An analysis of clinical cases demonstrated a clear correlation between the morphological type of vascular lesion and the severity of systemic manifestations. In a study of a group of patients with confirmed infantile hepatic hemangiomas, it was noted that focal lesions remained asymptomatic in 92% of cases, whereas diffuse forms were invariably accompanied by signs of heart failure or endocrine dysfunction. Laboratory monitoring revealed a critical decrease in free T4 levels against a background of compensatory TSH elevation in infants with a total tumor volume exceeding [specify value] cm³, confirming the metabolic load threshold at which D3 activity exceeds the functional reserves of the thyroid gland. At the same time, dynamic monitoring during propranolol therapy showed an initial decrease in signal intensity on Doppler mapping as early as the second week of treatment, preceding visible regression of the neoplasm’s size. ^{10, 12}

It typically exhibits swift expansion in bulk with certain steadiness over duration but solely without full fading even following treatment. The pairing of kaposiform hemangioendothelioma and Kasabach-Merritt occurrence in recent infants constitutes a peril to existence grouping (Fig. 1). It is important to differentiate between vascular neoplasms: the so-called Kasabach-Merritt phenomenon (severe thrombocytopenia and consumption coagulopathy) is a specific complication of Kaposi’s hemangioendothelioma (KHE) or plexiform angioma. This phenomenon is not characteristic of common infantile haemangiomas, despite their potentially large size, which is a key point for avoiding clinical confusion when establishing a diagnosis.
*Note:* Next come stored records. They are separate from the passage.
Definition updateRecord (k : nat) (updates : list RecordUpdate) : M nat :=
  request ;;
  rs <- gets records ;;
  match rs !! k with
  | None => throw (newError "Record not found")
  | Some record =>
      modify (set_records <[k := mergeRecord (keyedRecord k record) updates]>) ;;
      ret k
  end.

Definition getRecord (k : nat) : M (option LocalRecord) :=
  request ;;
  rs <- gets records ;;
  ret (keyedRecord k <$> rs !! k).

(** [store.getAll()] on the [records] store. *)
Definition getAllOf (m : gmap nat LocalRecord) : list LocalRecord :=
  (λ kv, keyedRecord kv.1 kv.2) <$> merge_sort key_le (map_to_list m).

Definition getAllRecords : M (list LocalRecord) :=
  request ;;
  rs <- gets records ;;
  ret (getAllOf rs).

Definition deleteRecord (k : nat) : M unit :=
  request ;;
  modify (set_records (delete k)).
The occurrence bearing the designations of the originators who initially noted it in 1940 and is defined by adepleting coagulopathy (diminished fibrinogen measure and raised fibrin breakdown products), and marked thrombocytopenia observed as a consequence of platelet entrapment within the lesion.14 Despite the considerable illness and death occurrence, there exist no evidence-supported standard diagnostic and curing procedures.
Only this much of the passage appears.